- WHAT YOU ARE ASKED TO DO
The answer is to be an exact copy of the lines below running from the line with "relative to src/;" down to the line with "go through json-lexer.c", both ends included, and nothing more.
******************************
Lemma ltb_false_leb x y :
  is_nan x = false → is_nan y = false →
  (x <? y)%float = false → (y <=? x)%float = true.
Proof.
  intros Hx Hy Hxy. apply leb_rank. split_and!; [done..|].
  assert (¬ rank_lt (sf_rank (Prim2SF x)) (sf_rank (Prim2SF y))) as Hd.
  { intros Hd. by rewrite (proj2 (ltb_rank x y)) in Hxy. }
  unfold rank_lt, rank_eq in *. lia.
Qed.

Lemma eqb_ltb_false x y : (x =? y)%float = true → (y <? x)%float = false.
Proof.
  intros (Hx & Hy & Heq)%eqb_rank. apply not_true_is_false.
  intros (_ & _ & Hlt')%ltb_rank. unfold rank_lt, rank_eq in *. lia.
Qed.

(** [x == 0] holds of the two zeros only. *)
Lemma eqb_zero (x : float) : (x =? 0)%float = true → x = 0%float ∨ x = (-0)%float.
Proof.
  rewrite FloatAxioms.eqb_spec.
  change (Prim2SF 0) with (S754_zero false). intros Hx.
  rewrite <-(SF2Prim_Prim2SF x).
  destruct (Prim2SF x) as [[]|[]| |[]]; try done; [by right | by left].
Qed.

(** ** Exact products and sums in binary64 *)

Local Open Scope Z_scope.

Lemma Prim2SF_one : Prim2SF 1 = S754_finite false 4503599627370496 (-52).
Proof. reflexivity. Qed.

Lemma bounded_inv m e :
  bounded prec emax m e = true →
  fexp prec emax (Z.pos (digits2_pos m) + e) = e ∧ e ≤ emax - prec.
Proof.
  unfold bounded, canonical_mantissa.
  intros [H1 H2]%andb_true_iff. split; [by apply Z.eqb_eq | by apply Z.leb_le].
Qed.

(** A mantissa already in canonical position is left as it is. *)
Lemma binary_round_aux_canonical s m e :
  fexp prec emax (Z.pos (digits2_pos m) + e) = e → e ≤ emax - prec →
  binary_round_aux prec emax s (Z.pos m) e loc_Exact = S754_finite s m e.
Proof.
  intros Hcan Hmax. unfold binary_round_aux, shr_fexp.
  cbn [Zdigits2 shr_record_of_loc]. rewrite Hcan, Z.sub_diag.
  cbn [shr shr_m round_nearest_even loc_of_shr_record shr_record_of_loc Zdigits2].
  rewrite Hcan, Z.sub_diag. cbn [shr shr_m].
  by rewrite (proj2 (Z.leb_le _ _) Hmax).
Qed.

Lemma SFmul_one x :
  valid_binary x = true →
  SF64mul x (S754_finite false 4503599627370496 (-52)) = x.
Proof.
  destruct x as [[]|[]| |s m e]; try done. simpl.
  intros [Hcan Hmax]%bounded_inv.
  rewrite xorb_false_r, Pos.mul_comm.
  unfold binary_round_aux, shr_fexp.
  change (Zdigits2 (Z.pos (4503599627370496 * m)))
    with (Z.pos (Nat.iter 52 Pos.succ (digits2_pos m))).
  assert (Z.pos (Nat.iter 52 Pos.succ (digits2_pos m)) = Z.pos (digits2_pos m) + 52)
    as -> by (simpl; lia).
  replace (Z.pos (digits2_pos m) + 52 + (e + -52)) with (Z.pos (digits2_pos m) + e)
    by lia.
  rewrite Hcan. replace (e - (e + -52)) with 52 by lia.
  change (shr (shr_record_of_loc (Z.pos (4503599627370496 * m)) loc_Exact)
            (e + -52) 52)
    with (Build_shr_record (Z.pos m) false false, e + -52 + 52).
  replace (e + -52 + 52) with e by lia.
  cbn [shr_m round_nearest_even loc_of_shr_record shr_record_of_loc Zdigits2].
  rewrite Hcan, Z.sub_diag.
  cbn [shr shr_m].
  by rewrite (proj2 (Z.leb_le _ _) Hmax).
Qed.

(** Multiplying by [1.0] changes no binary64 number. *)
Lemma mul_one (x : float) : (x * 1)%float = x.
Proof.
  apply Prim2SF_inj. rewrite FloatAxioms.mul_spec, Prim2SF_one.
  apply SFmul_one, Prim2SF_valid.
Qed.

Lemma SFmul_comm x y : SF64mul x y = SF64mul y x.
Proof.
  destruct x as [sx|sx| |sx mx ex], y as [sy|sy| |sy my ey]; simpl;
    rewrite ?(xorb_comm sx sy); try done.
  by rewrite (Pos.mul_comm mx my), (Z.add_comm ex ey).
Qed.

(** The product of binary64 does not depend on the order of its factors. *)
Lemma mul_comm (x y : float) : (x * y)%float = (y * x)%float.
Proof. apply Prim2SF_inj. rewrite !FloatAxioms.mul_spec. apply SFmul_comm. Qed.

Lemma iter_pos_nat {A} (f : A → A) p x :
  SpecFloat.iter_pos f p x = Nat.iter (Pos.to_nat p) f x.
Proof.
  revert x. induction p as [p IH|p IH|]; intros x; cbn [SpecFloat.iter_pos]; [| |done].
  - rewrite !IH, Pos2Nat.inj_xI, Nat.iter_succ_r.
    replace (2 * Pos.to_nat p)%nat with (Pos.to_nat p + Pos.to_nat p)%nat by lia.
    by rewrite Nat.iter_add.
  - rewrite !IH, Pos2Nat.inj_xO.
    replace (2 * Pos.to_nat p)%nat with (Pos.to_nat p + Pos.to_nat p)%nat by lia.
    by rewrite Nat.iter_add.
Qed.

Lemma pos_iter_nat {A} (f : A → A) p x :
  Pos.iter f x p = Nat.iter (Pos.to_nat p) f x.
Proof. apply Pos2Nat.inj_iter. Qed.

Lemma Zpos_iter_xO n m :
  Z.pos (Nat.iter n xO m) = Z.pos m * 2 ^ Z.of_nat n.
Proof.
  induction n as [|n IH]; [simpl; lia|].
  rewrite Nat2Z.inj_succ, Z.pow_succ_r by lia.
  simpl. rewrite Pos2Z.inj_xO, IH. lia.
Qed.

Lemma digits2_iter_xO n m :
  Z.pos (digits2_pos (Nat.iter n xO m)) = Z.pos (digits2_pos m) + Z.of_nat n.
Proof. induction n as [|n IH]; simpl; lia. Qed.

Lemma shr_1_iter n m :
  Nat.iter n shr_1 (Build_shr_record (Z.pos (Nat.iter n xO m)) false false)
  = Build_shr_record (Z.pos m) false false.
Proof.
  induction n as [|n IH]; [done|].
  rewrite Nat.iter_succ_r. simpl. apply IH.
Qed.

(** Shifting out zeros loses nothing. *)
Lemma shr_exact m n e :
  shr (Build_shr_record (Z.pos (Nat.iter n xO m)) false false) e (Z.of_nat n)
  = (Build_shr_record (Z.pos m) false false, e + Z.of_nat n).
Proof.
  destruct n as [|n]; [simpl; by rewrite Z.add_0_r|].
  change (Z.of_nat (S n)) with (Z.pos (Pos.of_succ_nat n)). cbn [shr].
  by rewrite iter_pos_nat, SuccNat2Pos.id_succ, shr_1_iter.
Qed.

Lemma shl_align_exact m e n :
  shl_align m e (e - Z.of_nat n) = (Nat.iter n xO m, e - Z.of_nat n).
Proof.
  unfold shl_align. replace (e - Z.of_nat n - e) with (- Z.of_nat n) by lia.
  destruct n as [|n]; [simpl; by rewrite Z.sub_0_r|].
  change (- Z.of_nat (S n)) with (Z.neg (Pos.of_succ_nat n)).
  cbv iota beta. by rewrite pos_iter_nat, SuccNat2Pos.id_succ.
Qed.

Lemma digits_pos k : (0 < digits k)%nat.
Proof. unfold digits. lia. Qed.

Lemma Zpos_digits k : Z.pos (digits2_pos k) = Z.of_nat (digits k).
Proof. unfold digits. lia. Qed.

Lemma digits_bound k n : Z.pos k < 2 ^ Z.of_nat n → (digits k ≤ n)%nat.
Proof.
  unfold digits. revert n.
  induction k as [k IH|k IH|]; intros n Hk; simpl.
  - destruct n as [|n]; [simpl in Hk; lia|].
    rewrite Nat2Z.inj_succ, Z.pow_succ_r in Hk by lia.
    specialize (IH n). lia.
  - destruct n as [|n]; [simpl in Hk; lia|].
    rewrite Nat2Z.inj_succ, Z.pow_succ_r in Hk by lia.
    specialize (IH n). lia.
  - destruct n as [|n]; [simpl in Hk; lia|]. lia.
Qed.

Lemma lt_pow_digits k : Z.pos k < 2 ^ Z.of_nat (digits k).
Proof.
  rewrite <-Zpos_digits.
  induction k as [p IH|p IH|]; simpl; [| |lia].
  - rewrite Pos2Z.inj_succ, Z.pow_succ_r by lia. lia.
  - rewrite Pos2Z.inj_succ, Z.pow_succ_r by lia. lia.
Qed.

Lemma sf_of_pos_canonical k :
  (digits k ≤ 53)%nat →
  fexp prec emax
    (Z.pos (digits2_pos (Nat.iter (53 - digits k) xO k)) + (Z.of_nat (digits k) - 53))
  = Z.of_nat (digits k) - 53.
Proof.
  intros Hk. rewrite digits2_iter_xO, Zpos_digits.
  unfold fexp, SpecFloat.emin, prec, emax. lia.
Qed.

(** The conversion of a whole number below [2^53] is exact. *)
Lemma binary_normalize_pos k :
  (digits k ≤ 53)%nat →
  binary_normalize prec emax (Z.pos k) 0 false = sf_of_pos k.
Proof.
  intros Hk. pose proof (digits_pos k).
  unfold binary_normalize, binary_round.
  replace (fexp prec emax (Z.pos (digits2_pos k) + 0))
    with (0 - Z.of_nat (53 - digits k)).
  2:{ rewrite Zpos_digits. unfold fexp, SpecFloat.emin, prec, emax. lia. }
  rewrite shl_align_exact.
  replace (0 - Z.of_nat (53 - digits k)) with (Z.of_nat (digits k) - 53) by lia.
  apply binary_round_aux_canonical; [by apply sf_of_pos_canonical|].
  unfold prec, emax. lia.
Qed.
(* ===== verification/Prelude.v ===== *)
(** * The S5PC110 emulator: a verification library

    This library models parts of a fork of QEMU that emulates the Samsung S5PC110 board
    (an ARM Cortex-A8 system-on-chip), and proves them correct.  File names below are
    relative to src/; the files of the library are in the order they are compiled.

    ** How the parts of the program interact

    The guest processor reads and writes physical memory (exec.c).  The page table of
    exec.c leads each access to a RAM block or to the handlers of a device.  A device of the
    board keeps a register file; its read and write handlers change it, start timers (vl.c,
    through ptimer.c for counters) and drive interrupt lines (hw/irq.c).  Lines of the same
    source meet in the board's multiplexer (hw/s5pc1xx.c) and end in the chain of four PL192
    interrupt controllers (hw/pl192.c), the first of which drives the IRQ and FIQ inputs of
    the processor.  The clock controller (hw/s5pc1xx_clk.c) computes the frequencies the
    timers of the devices run at.  Pins lead through the GPIO controller (hw/s5pc1xx_gpio.c) to
    the serial ports, PWM outputs and I2C buses (hw/i2c.c).  The processor (target-arm/helper.c) takes an
    interrupt by switching to the mode of the exception with its banked registers.  Its
    translated code loads and stores through a software TLB (softmmu_template.h); a miss
    walks the page tables in guest memory (target-arm/helper.c) and fills an entry
    (exec.c); pages that hold translated code are kept off the direct path by their dirty
    bits.  A management program talks to the emulator in JSON: bytes
    go through json-lexer.c and json-streamer.c to the parser, json-parser.c, which builds
    QObject values (qdict.c, qlist.c, qstring.c, ...); qjson.c prints such values back.
    Network cards hand packets to a queue (net/queue.c), which delivers them to the other
    clients of the hub (net.c).

    ** Conventions

    A C function is a Gallina function with the same name and the same control flow.
    Integers are [Z], with the width of the C type written out wherever an operation can
    leave it ([wrap w], [u32], [not32], [s32] for an int; [long] is 64 bits, the host is
    LP64).  A counter of type int wraps at 2^32, as it does on the machine (the
    standard leaves that open); theorems that need it exact bound the input.  Code with
    state is a computation in [ST]: it takes a state, and ends in [Ok] with a result and a
    new state, or in [Err]: [HwError] is a call of hw_error(), abort() or a failed assert(),
    [Fault] is undefined behaviour of C (an index out of bounds, a NULL pointer), and
    [OutOfFuel] is the recursion budget of the model.  Every theorem that says an operation
    is safe excludes all three, or names the one that remains.  Pointers between objects of
    one array are indices, so aliasing is visible: the controllers are one list, the clock
    tree is one list, the RAM blocks are one list.  Function pointers are names that a
    dispatch function interprets, or an operation of a class when the callee is another
    component.

    ** Files

    - Prelude: the monad, its weakest preconditions [wp], record update, lemmas on bits
      and lists, the tactics of the library.
    - HostUtils: host-utils.c, host-utils.h, cutils.c and helpers of vl.c and
      qemu-common.h.  128-bit products and quotients ([mulu64], [muldiv64]), bit scans,
      mktimegm against the calendar counted day by day.
    - Irq: hw/irq.c (qemu_set_irq, inverted and split lines) and the interrupt multiplexer
      of hw/s5pc1xx.c.  The class [IrqBank] with its laws is what a device may rely on.  A
      parent line is always the OR of its sources.
    - Timers: the timer queues of vl.c, with the host alarm.  The queues refine a finite map
      from timers to deadlines; running them fires each due timer once and in order and
      comes to an end, if no callback touches the other due timers; the alarm is never later than the first deadline; migration keeps a
      timer.  The class [TimerBank] is the interface of the devices.
    - Device: what the devices with registers share (class [RegFile]).
    - Pl192: hw/pl192.c.  The recursion along the daisy chain settles; then each
      controller's output is exactly the function of its inputs the manual gives; the
      priority search returns the lowest numbered pending source of the best priority;
      register accesses are safe; an interrupt raised on the board is delivered to the
      processor.  The paths on which the chain goes wrong (an acknowledge that walks off the
      last controller, a fast interrupt lost in the chain) are stated as theorems too.
    - Clk: hw/s5pc1xx_clk.c.  After every register write the rates of the tree satisfy the
      divider equations, and a write is safe exactly under the stated condition.
    - Rtc, Wdt, Ptimer: hw/s5pc1xx_rtc.c, hw/s5pc1xx_wdt.c and hw/ptimer.c, on top of
      Device; Wdt takes its frequency from Clk.  Calendar steps against a calendar
      function, tick and alarm conditions, the watchdog's reset, the down counter.
    - Uart, Pwm, St: hw/s5pc1xx_uart.c, hw/s5pc1xx_pwm.c and hw/s5pc1xx_st.c.  A serial
      port refines a bounded queue, whose overflow policy is a parameter of the
      specification ([half_fill] is the code's, and a bug); writes of the
      control register start, stop and reload the PWM timers as the manual says; the system
      timer divides its ticks exactly and does not drift.
    - I2c: hw/i2c.c, hw/bitbang_i2c.c, hw/s5pc1xx_i2c_gpio.c and hw/s5pc1xx_i2c.c.  Driving
      the two lines of a bus with the waveform of a transaction does that transaction to
      the slave; the registers of the controller do the same; an address without a slave is
      acknowledged all the same.
    - Gpio: hw/s5pc1xx_gpio.c.  Functions of pins are looked up in the table of the code and
      called through the table of handlers; pin interrupts are latched until they are
      acknowledged, which the extended ones cannot be; the inputs 0 to 15 end in hw_error.
    - Json: json-lexer.c and json-streamer.c.  The lexer's table is the code's; it accepts
      exactly the given grammar of tokens, and never emits anything but a token of it; the
      streamer cuts a token stream where its counts of open braces and brackets are both
      zero, which is less than nesting, however the bytes are cut into calls.
    - Qdict, Qobject: the hash table of qdict.c refines a finite map; the values of
      qint.c, qbool.c, qfloat.c, qstring.c, qlist.c and the typed lookups.
    - Qjson, QjsonParse, QjsonPrint, QjsonTrip: json-parser.c and qjson.c.  The parser is
      total on the messages of the streamer, format arguments included; strings of the
      Basic Multilingual Plane are decoded to what was encoded; a printed value is read
      back as the same value if its strings are such and have no backslash.
    - Physmem, PhysPages, PhysRam, PhysZones, PhysSubpages: the physical address space
      of exec.c.  Registering a range of memory changes the map from addresses to targets
      on that range and nowhere else, for whole pages and for parts of a page; the list of
      RAM blocks refines a map from offsets to host addresses; I/O zones are allocated and
      freed without disturbing each other.
    - PhysAccess, PhysRw, PhysIo, PhysSafe: the accesses of exec.c.  Memory reads back what
      was written and nothing else changes; a mapping is contiguous host memory or the
      bounce buffer; a buffer is cut into aligned device accesses that cover it exactly; the
      invariant of the address space holds in every reachable state and makes every
      operation succeed; the sequence every board performs (allocate RAM, register it, use
      it) works.
    - NetSum, NetQueue: net/checksum.c, net/queue.c and the hub of net.c.  The checksum put into
      a packet with a header of at least 20 bytes makes the receiver's check succeed; the
      queue, whose receivers may send and flush while they run, neither loses nor doubles
      packets, and does not reorder them while no callback is queued and the receiver is
      ready; the hub is one of its receivers.
    - ArmCpu, ArmModes, ArmPsr: the state of target-arm/cpu.h, reset, register banks and the
      status registers.  A mode switch changes the representation of the banked register
      file of the architecture ([contents]) and no register of it; a write of the status
      register changes the bits of its mask.
    - ArmExc, ArmEntry, ArmSafe: do_interrupt for both profiles.  An exception is entered
      as the architecture says; a handler that keeps the registers and returns is
      invisible; from reset on, the operations within their conditions succeed.
    - ArmMmu, ArmWalk: get_phys_addr, for ARMv5, ARMv6 and the protection unit.  [translate]
      is the walk as a function of the words of memory; addresses of one page of
      1 KiB are translated alike; the protection is exact for data accesses.
    - ArmTlb, ArmTlbInv, ArmLoad, ArmStore: the software TLB of exec.c, the loads and
      stores of softmmu_template.h and the dirty bits.  The invariant [tlb_inv] says that
      every entry leads where the page tables do, and that stores to a page whose code must be
      watched are checked; fills, loads, stores and the protection of code keep it, so
      that an aligned load or store does what the page tables in memory say.
    - ArmCp15, ArmSys: the instructions that access coprocessor 15 (set_cp15, get_cp15).
      Every register that changes the translation flushes the TLB, so that [tlb_inv]
      survives any sequence of register writes; the registers read back what was written,
      through their masks.
    - ArmArith: the integer helpers of target-arm/op_helper.c, helper.c and op_addsub.h.
      Flag-setting, saturating and parallel instructions against integer arithmetic: the
      flags of the architecture's AddWithCarry, clamping with the sticky flag, exact lanes.
    - ArmNeon, ArmNeonSat, ArmNeonLanes: the vector helpers on integer lanes
      (target-arm/neon_helper.c).  Saturating ones clamp each lane and record it, those that
      work on whole words compute each lane, VZIP and VUZP are inverse permutations of the
      register file; the helpers that do something else than their instruction are
      stated as they behave ([neon_departures]).
    - Board: hw/arm_pic.c and the interrupt test of cpu-exec.c.  An interrupt of a device goes
      through the controllers to the processor, whose handler reads the vector of that
      interrupt, silences the device, and returns to the interrupted state.

    ** Bounds and fuel

    - pl192_update, pl192_raise and pl192_lower call each other along the chain: fuel
      [2 * S n] for [n] controllers, enough by [chain_total].
    - qemu_run_timers: one unit of fuel per due timer and one for the end.
    - the parser: one unit more than the number of tokens; parsing consumes a token per
      nested call.
    - cpu_register_physical_memory: one iteration per page of the range.
    - cpu_physical_memory_rw: one iteration per byte of the buffer at most.
    - a load or store: one unit per fill of the TLB and one more, so two are enough for an
      access inside a page ([load_through_tlb], [store_through_tlb]).
    - an access inside a page of subpages follows at most one step per subpage.
    - the tick and interrupt handlers of the system timer call each other two deep.
    - the loop of the carry-less product shifts a byte of each operand: eight turns.
    - the packet queue: two turns per packet the receivers may still send, one per packet in
      the queue and two more ([net_queue_delivers]); the carries of a checksum: two.
    - muldiv64 and the calendar functions are not recursive or recurse over years.

    ** Parameters

    Code outside the repository is a parameter: the functions of libc on floating-point
    numbers (class [Libc] in Qjson), the host's clock, the address qemu_vmalloc returns.  The
    devices behind an I/O zone are the operations of the class [Devices], so that the
    theorems on accesses hold for any device.  The interrupt controller of the M profile and
    the debugger's calls are the classes [NvicOps] and [Semihosting]; the invalidation of
    translated code is [TbCache], with the law [TbLaws] that it changes no memory and only sets
    dirty bits; tb_flush is [TbFlush] with the law [TbFlushLaws], and the callbacks of the
    coprocessors a board may add are [Coprocessors].  The slaves of an I2C bus are [I2CSlave],
    the bus as its masters see it is [I2CBus], and the devices behind the pins are [GpioIo].
    The receivers and callbacks of a packet queue are [NetHandlers], the clients of the hub are
    [NetClients]; that they send boundedly many packets ([PaidHandlers]) or are always
    ready ([ReadyHandlers]) is a hypothesis of the theorems that need it.

    ** What is not modelled

    Dynamic translation (tcg/, target-*/translate.c, cpu-exec.c and the half of exec.c that
    manages translated code) would need a semantics of the guest and host instruction sets;
    what physical memory asks of it (invalidating code) is recorded as a trace.  The check of
    watchpoints and instruction counting are left out.  Reference
    counts of QObjects are not modelled: values are immutable in the functions treated.
    The block layer, user networking (slirp and the host's interfaces), displays, audio, character devices and user-mode
    emulation are mostly calls into the host.  Third-party code in the tree (softfloat,
    slirp, the disassemblers of binutils) is left out, with the vector and VFP helpers that
    only call softfloat.  Pairs of network clients without a hub are left out, as are the
    creation and configuration of clients.  The keypad, the touch screen
    converter, the power management unit, the audio and SPI interfaces, storage and display of
    the board are devices of the same kind as the modelled ones, and are left out.

    * Prelude: what every component of the development shares

    - C integers are [Z] with their width written out ([wrap w], [u32], [not32]);
    - a device handler is a computation in the state-and-error monad [ST]:
      it threads the device state and may end in an [err] ([HwError] is a call of
      hw_error(), i.e. abort(); [Fault] is C undefined behaviour such as an array
      access out of bounds; [OutOfFuel] is an exhausted recursion budget);
    - [wp E m Q s] says that running [m] from [s] ends in a result satisfying
      [Q], or in an error that [E] tolerates;
    - [<| f := v |>] updates one field of a record;
    - generic lemmas on bits and lists, and the tactics the proofs share. *)
From stdpp Require Export base tactics numbers list option.
From Stdlib Require Export ZArith Lia Bool.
******************************
- EXERCISE OUTPUT
    relative to src/; the files of the library are in the order they are compiled.

    ** How the parts of the program interact

    The guest processor reads and writes physical memory (exec.c).  The page table of
    exec.c leads each access to a RAM block or to the handlers of a device.  A device of the
    board keeps a register file; its read and write handlers change it, start timers (vl.c,
    through ptimer.c for counters) and drive interrupt lines (hw/irq.c).  Lines of the same
    source meet in the board's multiplexer (hw/s5pc1xx.c) and end in the chain of four PL192
    interrupt controllers (hw/pl192.c), the first of which drives the IRQ and FIQ inputs of
    the processor.  The clock controller (hw/s5pc1xx_clk.c) computes the frequencies the
    timers of the devices run at.  Pins lead through the GPIO controller (hw/s5pc1xx_gpio.c) to
    the serial ports, PWM outputs and I2C buses (hw/i2c.c).  The processor (target-arm/helper.c) takes an
    interrupt by switching to the mode of the exception with its banked registers.  Its
    translated code loads and stores through a software TLB (softmmu_template.h); a miss
    walks the page tables in guest memory (target-arm/helper.c) and fills an entry
    (exec.c); pages that hold translated code are kept off the direct path by their dirty
    bits.  A management program talks to the emulator in JSON: bytes
    go through json-lexer.c and json-streamer.c to the parser, json-parser.c, which builds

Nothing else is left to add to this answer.